Available records: Begin

(* ===== verification/HashReader.v ===== *)
(** * Tailing a node's hash log (src/internal/hashlogcompare/reader.go, run.go, config.go)

    A reader follows the files of one node's hash log by a byte cursor, and the
    comparator polls a pair of readers and feeds the pair state of [HashLog]. The
    sidecar that serves the files is the interface [Source]; every call advances a
    clock, so the files may change between two calls. *)

From stdpp Require Import base list strings gmap pretty.
From Stdlib Require Import ZArith Lia Sorted.
From S2P Require Import Prelude Config HashLog.

Abbreviation bytes := (list Ascii.ascii).

(** ** Bytes and lines *)
Definition NL : Ascii.ascii := Ascii.ascii_of_nat 10.
Definition CR : Ascii.ascii := Ascii.ascii_of_nat 13.
Definition comma : Ascii.ascii := Ascii.ascii_of_nat 44.
Definition dquote_c : Ascii.ascii := Ascii.ascii_of_nat 34.

(** [bytes.IndexByte] *)
Fixpoint IndexByte (c : Ascii.ascii) (l : bytes) : option nat :=
  match l with
  | [] => None
  | d :: l' => if Ascii.eqb d c then Some 0 else S <$> IndexByte c l'
  end.
(** [bytes.LastIndexByte(l, '\n') + 1]: the length of the complete lines. *)
Fixpoint complete_len (l : bytes) : nat :=
  match l with
  | [] => 0
  | c :: l' => match complete_len l' with
               | O => if Ascii.eqb c NL then 1 else 0
               | n => S n
               end
  end.

(** [data[:bytes.LastIndexByte(data, '\n')+1]] *)
Definition complete (l : bytes) : bytes := take (complete_len l) l.

(** [bytes.Lines]: each line with its newline, the last one perhaps without. *)
Fixpoint lines_from (acc : bytes) (l : bytes) : list bytes :=
  match l with
  | [] => match acc with [] => [] | _ => [acc] end
  | c :: l' => if Ascii.eqb c NL then (acc ++ [c]) :: lines_from [] l' else lines_from (acc ++ [c]) l'
  end.
Definition Lines (l : bytes) : list bytes := lines_from [] l.

(** ** [csv.Reader.Read] on one line, with the default settings *)

(** A newline, with the carriage return before it, ends the record; so does the
    end of the input, which drops one carriage return. *)
Definition chomp (l : bytes) : bytes :=
  let drop_cr r := match r with c :: r' => if Ascii.eqb c CR then r' else r | [] => [] end in
  match rev l with
  | c :: r => if Ascii.eqb c NL then rev (drop_cr r) else rev (drop_cr (c :: r))
  | [] => []
  end.

(** One field, quoted or not: its text, and the rest after its comma. *)
Fixpoint quoted_field (acc : bytes) (l : bytes) : option (bytes * option bytes) :=
  match l with
  | [] => None
  | c :: l' =>
      if Ascii.eqb c dquote_c then
        match l' with
        | [] => Some (acc, None)
        | d :: l'' => if Ascii.eqb d dquote_c then quoted_field (acc ++ [d]) l''
                      else if Ascii.eqb d comma then Some (acc, Some l'') else None
        end
      else quoted_field (acc ++ [c]) l'
  end.
Definition plain_field (l : bytes) : option (bytes * option bytes) :=
  let '(field, rest) :=
    match IndexByte comma l with
    | Some i => (take i l, Some (drop (S i) l))
    | None => (l, None)
    end in
  if existsb (Ascii.eqb dquote_c) field then None else Some (field, rest).
Definition csv_field (l : bytes) : option (bytes * option bytes) :=
  match l with
  | c :: l' => if Ascii.eqb c dquote_c then quoted_field [] l' else plain_field l
  | [] => plain_field l
  end.
(** A field and its comma take at least one byte. *)
Fixpoint csv_fields (fuel : nat) (l : bytes) : option (list string) :=
  match fuel with
  | O => None
  | S fuel' =>
      match csv_field l with
      | None => None
      | Some (f, None) => Some [String.string_of_list_ascii f]
      | Some (f, Some rest) => cons (String.string_of_list_ascii f) <$> csv_fields fuel' rest
      end
  end.
(** An empty line is skipped, and then the input ends. *)
Definition csv_read (line : bytes) : option (list string) :=
  match chomp line with
  | [] => None
  | l => csv_fields (S (length l)) l
  end.

(** [strconv.ParseInt(s, 10, 64)] *)
Fixpoint parse_digits (acc : Z) (s : string) : option Z :=
  match s with
  | EmptyString => Some acc
  | String c s' => if is_digit c then parse_digits (acc * 10 + Z.of_nat (Ascii.nat_of_ascii c - 48)) s' else None
  end.
Definition unsigned_int (s : string) : option Z :=
  match s with EmptyString => None | _ => parse_digits 0 s end.
Definition ParseInt (s : string) : option Z :=
  let n := match s with
           | String c s' =>
               if Nat.eqb (Ascii.nat_of_ascii c) 45 then Z.opp <$> unsigned_int s'
               else if Nat.eqb (Ascii.nat_of_ascii c) 43 then unsigned_int s' else unsigned_int s
           | EmptyString => None
           end in
  match n with
  | Some z => if (- 2 ^ 63 <=? z)%Z && (z <? 2 ^ 63)%Z then Some z else None
  | None => None
  end.

(** ** The reader's errors, files and state *)
Inductive read_error :=
  | ErrHashLogNotFound
  | errCoverageGap (index : Z)
  | errTornRow (torn : nat) (name : string)
  | errOther (msg : string).

Record HashLogFile := mkFile { hf_Name : string; hf_Index : Z; hf_Size : Z; hf_Sealed : bool }.

(** The sidecar client, at a time. *)
Class Source := {
  ListHashLog : nat -> read_error + list HashLogFile;
  ReadHashLogFile : nat -> string -> Z -> read_error + bytes;
  ReadHashLogHead : nat -> string -> Z -> read_error + bytes;
}.

Record Row := mkRow { rw_Height : Z; rw_Hashes : row }.

Record Reader := mkReader {
  rd_started : bool;
  rd_index : Z;
  rd_name : string;
  rd_sealed : bool;
  rd_offset : Z;
  rd_header : option (list string);
  rd_skipPartial : bool;
}.
Definition NewReader : Reader := mkReader false 0 "" false 0 None false.

Definition tipBacktrackBytes : Z := Z.shiftl 16 10.
Definition maxReadsPerPoll : nat := 16.
Definition maxHeaderBytes : Z := Z.shiftl 64 10.

(** ** Parsing *)
Definition parseHeader (line : bytes) : read_error + list string :=
  match csv_read line with
  | None => inl (errOther "parse hash log header")
  | Some fields =>
      if (length fields <? 2)%nat || (default "" (head fields) <>s "block_number")
      then inl (errOther "unexpected hash log header") else inr fields
  end.

(** One line of a file with this header. *)
Definition parseRow (header : list string) (line : bytes) : option Row :=
  match csv_read line with
  | None => None
  | Some fields =>
      if negb (Nat.eqb (length fields) (length header)) then None
      else match ParseInt (default "" (head fields)) with
           | None => None
           | Some height =>
               Some (mkRow height (fold_left (fun m kv => <[kv.1 := kv.2]> m)
                                     (zip (tail header) (tail fields)) ∅))
           end
  end.
Definition parseRows (header : list string) (data : bytes) : list Row * nat :=
  fold_left (fun acc line => match parseRow header line with
                             | Some r => (acc.1 ++ [r], acc.2)
                             | None => (acc.1, S acc.2)
                             end) (Lines data) ([], 0).

(** ** Moving between files *)
Definition moveAfter (files : list HashLogFile) (r : Reader) : bool * Reader :=
  match List.find (fun f => (rd_index r <? hf_Index f)%Z) files with
  | Some f => (true, mkReader (rd_started r) (hf_Index f) (hf_Name f) (hf_Sealed f) 0 None false)
  | None => (false, r)
  end.

Section Poll.
Context `{Source}.

(** What a call answers: whether to go on, or an error; with the reader and the clock. *)
Definition nextFile (t : nat) (r : Reader) : (read_error + bool) * Reader * nat :=
  match ListHashLog t with
  | inl e => (inl e, r, S t)
  | inr files => let '(more, r') := moveAfter files r in (inr more, r', S t)
  end.

Definition handleMissing (t : nat) (r : Reader) : (read_error + bool) * Reader * nat :=
  match ListHashLog t with
  | inl e => (inl e, r, S t)
  | inr files =>
      match List.find (fun f => (hf_Index f =? rd_index r)%Z) files with
      | Some f =>
          if hf_Name f =s rd_name r then (inr false, r, S t)
          else (inr true, mkReader (rd_started r) (rd_index r) (hf_Name f) (hf_Sealed f)
                            (rd_offset r) (rd_header r) (rd_skipPartial r), S t)
      | None =>
          if (0 <? rd_offset r)%Z
          then (inl (errCoverageGap (rd_index r)),
                mkReader false (rd_index r) (rd_name r) (rd_sealed r) (rd_offset r) (rd_header r)
                  (rd_skipPartial r), S t)
          else let '(more, r') := moveAfter files r in (inr more, r', S t)
      end
  end.

(** [start]: the cursor near the end of the newest file. *)
Definition start (t : nat) (r : Reader) : (read_error + bool) * Reader * nat :=
  match ListHashLog t with
  | inl e => (inl e, r, S t)
  | inr files =>
      match List.last (map Some files) None with
      | None => (inr false, r, S t)
      | Some latest =>
          match ReadHashLogHead (S t) (hf_Name latest) maxHeaderBytes with
          | inl ErrHashLogNotFound => (inr false, r, S (S t))
          | inl e => (inl e, r, S (S t))
          | inr hd =>
              match IndexByte NL hd with
              | None => (if (maxHeaderBytes <=? Z.of_nat (length hd))%Z
                         then inl (errOther "hash log header exceeds the limit") else inr false, r, S (S t))
              | Some nl =>
                  match parseHeader (take nl hd) with
                  | inl e => (inl e, r, S (S t))
                  | inr header =>
                      let headerEnd := (Z.of_nat nl + 1)%Z in
                      let offset := Z.max headerEnd (Z.max (hf_Size latest) (Z.of_nat (length hd)) - tipBacktrackBytes) in
                      (inr true, mkReader true (hf_Index latest) (hf_Name latest) (hf_Sealed latest) offset
                                   (Some header) (headerEnd <? offset)%Z, S (S t))
                  end
              end
          end
      end
  end.

(** ** One read of the loop of [Poll] *)

(** The cursor moved over [n] bytes. *)
Definition advance (n : nat) (r : Reader) : Reader :=
  mkReader (rd_started r) (rd_index r) (rd_name r) (rd_sealed r) (rd_offset r + Z.of_nat n) (rd_header r) (rd_skipPartial r).

(** The header line of a file read from its start; or [Poll] returns, with an error or not. *)
Definition readHeader (data : bytes) (r : Reader) : option read_error * Reader + bytes * Reader :=
  match rd_header r with
  | Some _ => inr (data, r)
  | None =>
      match IndexByte NL data with
      | None => inl (None, r)
      | Some nl =>
          match parseHeader (take nl data) with
          | inl e => inl (Some e, r)
          | inr header =>
              inr (drop (S nl) data,
                   mkReader (rd_started r) (rd_index r) (rd_name r) (rd_sealed r) (rd_offset r + Z.of_nat (S nl))
                     (Some header) (rd_skipPartial r))
          end
      end
  end.

(** The rest of a line the cursor landed in. *)
Definition skipLine (data : bytes) (r : Reader) : option read_error * Reader + bytes * Reader :=
  if rd_skipPartial r then
    match IndexByte NL data with
    | None => inl (None, advance (length data) r)
    | Some nl =>
        inr (drop (S nl) data,
             mkReader (rd_started r) (rd_index r) (rd_name r) (rd_sealed r) (rd_offset r + Z.of_nat (S nl))
               (rd_header r) false)
    end
  else inr (data, r).

Record poll_result := mkPoll { po_rows : list Row; po_invalid : nat; po_err : option read_error }.
Definition poll_return rows invalid err (r : Reader) (t : nat) := (mkPoll rows invalid err, r, t).

Fixpoint poll_loop (n t : nat) (r : Reader) (rows : list Row) (invalid : nat) : poll_result * Reader * nat :=
  match n with
  | O => poll_return rows invalid None r t
  | S n' =>
      match ReadHashLogFile t (rd_name r) (rd_offset r) with
      | inl ErrHashLogNotFound =>
          match handleMissing (S t) r with
          | (inl e, r', t') => poll_return rows invalid (Some e) r' t'
          | (inr false, r', t') => poll_return rows invalid None r' t'
          | (inr true, r', t') => poll_loop n' t' r' rows invalid
          end
      | inl e => poll_return rows invalid (Some e) r (S t)
      | inr data =>
          match readHeader data r with
          | inl (err, r1) => poll_return rows invalid err r1 (S t)
          | inr (data1, r1) =>
              match skipLine data1 r1 with
              | inl (err, r2) => poll_return rows invalid err r2 (S t)
              | inr (data2, r2) =>
                  let whole_lines := complete data2 in
                  let r3 := advance (length whole_lines) r2 in
                  let '(parsed, bad) := parseRows (default [] (rd_header r2)) whole_lines in
                  let rows' := rows ++ parsed in
                  let invalid' := invalid + bad in
                  let torn := length data2 - length whole_lines in
                  if negb (rd_sealed r3) then poll_return rows' invalid' None r3 (S t)
                  else if (0 <? torn)%nat then
                    poll_return rows' invalid' (Some (errTornRow torn (rd_name r3))) (advance torn r3) (S t)
                  else match nextFile (S t) r3 with
                       | (inl e, r', t') => poll_return rows' invalid' (Some e) r' t'
                       | (inr false, r', t') => poll_return rows' invalid' None r' t'
                       | (inr true, r', t') => poll_loop n' t' r' rows' invalid'
                       end
              end
          end
      end
  end.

Available records: End

_To do_
Count the lines in the records above that contain "tipBacktrackBytes", please, and give the number without any other words.

_Exercise answer_
2